Nautilus is a marine cephalopod genus in the mollusk family Nautilidae. Species in this genus differ significantly, morphologically, from the two nautilus species in the adjacent sister-taxon Allonautilus. The oldest fossils of the genus are known from the Late Eocene Hoko River Formation, in Washington State and from Late-Eocene to Early Oligocene sediments in Kazakhstan. The oldest fossils of the modern species Nautilus pompilius are from Early Pleistocene sediments off the coast of Luzon in the Philippines.

The commonly used term 'nautilus' usually refers to any of the surviving members of Nautilidae, and more specifically to the Nautilus pompilius species. The entire family of Nautilidae, including all species in the genera Nautilus and Allonautilus, is listed on Appendix II of the Convention on International Trade in Endangered Species of Wild Fauna and Flora (CITES).

Various authors claim that the genus consists of between four and seven extant species; this remains the subject of debate. Nautiloids are typically found in shallow ocean waters in tropical seas, mainly within the Indo-Pacific, from the Coral Triangle and Strait of Malacca to the open water South Pacific islands.
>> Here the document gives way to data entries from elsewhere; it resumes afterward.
Lemma select_last_map {X Y : Type} (f : X -> Y) (t : list (list X)) :
  select_last (map (map f) t) = (l <- select_last t ;; ok (map f l)).
Proof.
  unfold select_last. induction t as [|m t IH]; simpl; [reflexivity|].
  rewrite <- map_rev. destruct (rev m) as [|a r]; simpl; [reflexivity|].
  rewrite IH.
  destruct (mapM _ t); reflexivity.
Qed.

(** ** Success and shapes of the generation loop *)

Lemma mapM_ok {X Y : Type} (f : X -> result Y) (P : X -> Prop) (Q : Y -> Prop)
      (l : list X) :
  (forall a, P a -> exists b, f a = ok b /\ Q b) ->
  Forall P l ->
  exists bs, mapM f l = ok bs /\ length bs = length l /\ Forall Q bs.
Proof.
  intros Hf. induction 1 as [|a l Ha Hl IH]; simpl.
  - exists []. repeat split. constructor.
  - destruct (Hf a Ha) as (b & Hb & HQ). destruct IH as (bs & Hbs & Hlen & HQs).
    exists (b :: bs). rewrite Hb, Hbs. simpl. repeat split.
    + f_equal. exact Hlen.
    + constructor; assumption.
Qed.

Lemma embedding_lookup_ok (weight : list (list R)) (ids : list (list Z)) B L :
  Shape2 B L ids ->
  Forall (Forall (fun id => (0 <= id < Z.of_nat (length weight))%Z)) ids ->
  exists emb, Transformer.embedding_lookup weight ids = ok emb
              /\ Shape2 B L emb.
Proof.
  intros [HB HL] Hids. unfold Transformer.embedding_lookup.
  destruct (@mapM_ok (list Z) (list (list R))
              (mapM (fun id =>
                 if ((0 <=? id) && (id <? Z.of_nat (length weight)))%Z
                 then ok (nth (Z.to_nat id) weight [])
                 else raise IndexError))
              (fun row => length row = L
                          /\ Forall (fun id =>
                               (0 <= id < Z.of_nat (length weight))%Z) row)
              (fun m => length m = L) ids) as (emb & Hemb & Hlen & Hall).
  - intros row [Hrow Hin].
    destruct (@mapM_ok Z (list R)
                (fun id =>
                   if ((0 <=? id) && (id <? Z.of_nat (length weight)))%Z
                   then ok (nth (Z.to_nat id) weight [])
                   else raise IndexError)
                (fun id => (0 <= id < Z.of_nat (length weight))%Z)
                (fun _ => True) row) as (m & Hm & Hmlen & _).
    + intros id Hid.
      replace ((0 <=? id) && (id <? Z.of_nat (length weight)))%Z with true.
      * eexists. split; [reflexivity | exact I].
      * symmetry. apply andb_true_iff. split; [apply Z.leb_le | apply Z.ltb_lt]; lia.
    + exact Hin.
    + exists m. split; [exact Hm | lia].
  - rewrite Forall_forall in *. intros row Hrow. split; auto.
  - exists emb. split; [exact Hemb|]. split; [lia | exact Hall].
Qed.

Lemma hd_length_of_shape {X : Type} B L (x : list (list X)) :
  0 < B -> Shape2 B L x -> length (hd [] x) = L.
Proof.
  intros HB [Hlen Hall]. destruct x as [|m x]; simpl in *; [lia|].
  inversion Hall; subst. reflexivity.
Qed.

Lemma encodings_length (self : SinusoidalPositionalEmbedding.t) L :
  length (SinusoidalPositionalEmbedding.encodings self L) = L.
Proof.
  unfold SinusoidalPositionalEmbedding.encodings,
    SinusoidalPositionalEmbedding.band.
  rewrite map2_length, !length_map, length_seq. apply Nat.min_id.
Qed.

Lemma bcast2_length_same {X Y W : Type} (f : X -> Y -> W) l1 l2 :
  length l1 = length l2 -> length (bcast2 f l1 l2) = length l1.
Proof.
  intros H. rewrite bcast2_same_length by exact H.
  rewrite map2_length, H. apply Nat.min_id.
Qed.

Lemma positional_forward_ok (self : SinusoidalPositionalEmbedding.t) B L
      (x : list (list (list R))) :
  0 < B -> Shape2 B L x ->
  (Z.of_nat L <= SinusoidalPositionalEmbedding.num_positions self)%Z ->
  exists y, SinusoidalPositionalEmbedding.forward self x = ok y
            /\ Shape2 B L y.
Proof.
  intros HB Hx HL. unfold SinusoidalPositionalEmbedding.forward.
  rewrite (hd_length_of_shape HB Hx).
  replace (Z.of_nat L >? SinusoidalPositionalEmbedding.num_positions self)%Z
    with false by (symmetry; rewrite Z.gtb_ltb; apply Z.ltb_ge; lia).
  eexists. split; [reflexivity|].
  rewrite bcast2_singleton_r. destruct Hx as [Hlen Hall]. split.
  - rewrite length_map. exact Hlen.
  - apply Forall_map. eapply Forall_impl; [|exact Hall].
    intros m Hm. simpl. rewrite bcast2_length_same; [exact Hm|].
    rewrite encodings_length. exact Hm.
Qed.

Lemma decode_layers_ok (layers : list TransformerDecoderLayer.t) B L
      (mask : list (list (list Z))) (log_p : option (list R)) :
  Forall LayerContract layers ->
  0 < B -> 0 < L -> Shape3 B L L mask ->
  (forall lp, log_p = Some lp -> length lp = B) ->
  forall x acc, Shape2 B L x ->
    exists y als,
      Transformer._decode_layers layers x (Some mask) log_p acc = ok (y, als)
      /\ Shape2 B L y.
Proof.
  intros Hlayers HB HL Hmask Hlp.
  induction Hlayers as [|layer layers Hc _ IH]; intros x acc Hx; simpl.
  - exists x, acc. split; [reflexivity | exact Hx].
  - destruct (Hc B L x mask log_p HB HL Hx Hmask Hlp) as (y & al & Hy & Hsy).
    rewrite Hy. simpl. apply IH, Hsy.
Qed.

Lemma select_last_ok {X : Type} B L (t : list (list X)) :
  Shape2 B L t -> 0 < L ->
  exists l, select_last t = ok l /\ length l = B.
Proof.
  intros [Hlen Hall] HL. unfold select_last.
  destruct (@mapM_ok (list X) X
              (fun m => match rev m with
                        | [] => raise IndexError
                        | a :: _ => ok a
                        end)
              (fun m => length m = L) (fun _ => True) t)
    as (l & Hl & Hll & _).
  - intros m Hm. destruct (rev m) as [|a r] eqn:Hrev.
    + apply (f_equal (@length X)) in Hrev. rewrite length_rev in Hrev.
      simpl in Hrev. lia.
    + exists a. split; [reflexivity | exact I].
  - exact Hall.
  - exists l. split; [exact Hl | lia].
Qed.

Lemma set_nth_length {X : Type} i (v : X) l :
  length (set_nth i v l) = length l.
Proof.
  revert i; induction l as [|a l IH]; intros [|i]; simpl; auto.
Qed.

Lemma set_column_ok (idx : Z) (v : R) B V (t : list (list R)) :
  0 < B -> Shape2 B V t -> (- Z.of_nat V <= idx < Z.of_nat V)%Z ->
  exists t', set_column idx v t = ok t' /\ Shape2 B V t'.
Proof.
  intros HB Ht Hidx. unfold set_column.
  rewrite (hd_length_of_shape HB Ht).
  set (i := if (idx <? 0)%Z then (idx + Z.of_nat V)%Z else idx).
  assert (Hi : (0 <= i < Z.of_nat V)%Z).
  { unfold i. destruct (Z.ltb_spec idx 0); lia. }
  replace ((0 <=? i) && (i <? Z.of_nat V))%Z with true.
  2:{ symmetry. apply andb_true_iff.
      split; [apply Z.leb_le | apply Z.ltb_lt]; lia. }
  eexists. split; [reflexivity|].
  destruct Ht as [Hlen Hall]. split.
  - rewrite length_map. exact Hlen.
  - apply Forall_map. eapply Forall_impl; [|exact Hall].
    intros row Hrow. simpl. rewrite set_nth_length. exact Hrow.
Qed.

Lemma mask_logits_ok (ids : list Z) B V (t : list (list R)) :
  0 < B -> Forall (fun id => (- Z.of_nat V <= id < Z.of_nat V)%Z) ids ->
  Shape2 B V t ->
  exists t', Transformer.mask_logits ids t = ok t' /\ Shape2 B V t'.
Proof.
  intros HB Hids. revert t.
  induction Hids as [|id ids Hid _ IH]; intros t Ht; simpl.
  - exists t. split; [reflexivity | exact Ht].
  - destruct (set_column_ok neg_1e9 HB Ht Hid) as (t1 & Ht1 & Hs1).
    rewrite Ht1. simpl. apply IH, Hs1.
Qed.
The genus Nautilus includes several species represented in the fossil record; however, these have also been contentious in their placement, and some are only provisionally accepted.

== Classification ==
The classification of species within Nautilus has been contentious for decades, and the genus has been reconfigured and redefined several times throughout its history. Nautilus is the type genus of the family Nautilidae, originally defined as any coiled-shell species with simple sutures, or walls, between shell compartments. Any shells with complex sutures were assigned to the genus Ammonites. This definition persisted for nearly 200 years, from the time of the genera's 1758 inception by Carl Linnaeus to 1949, when paleobiologist Arthur K. Miller provided a detailed description of the shell of N. pompilius, becoming the type species of the genus. In 1951, he determined that only extant species of Nautilus should be placed in the genus, despite many fossil species having already been assigned to it.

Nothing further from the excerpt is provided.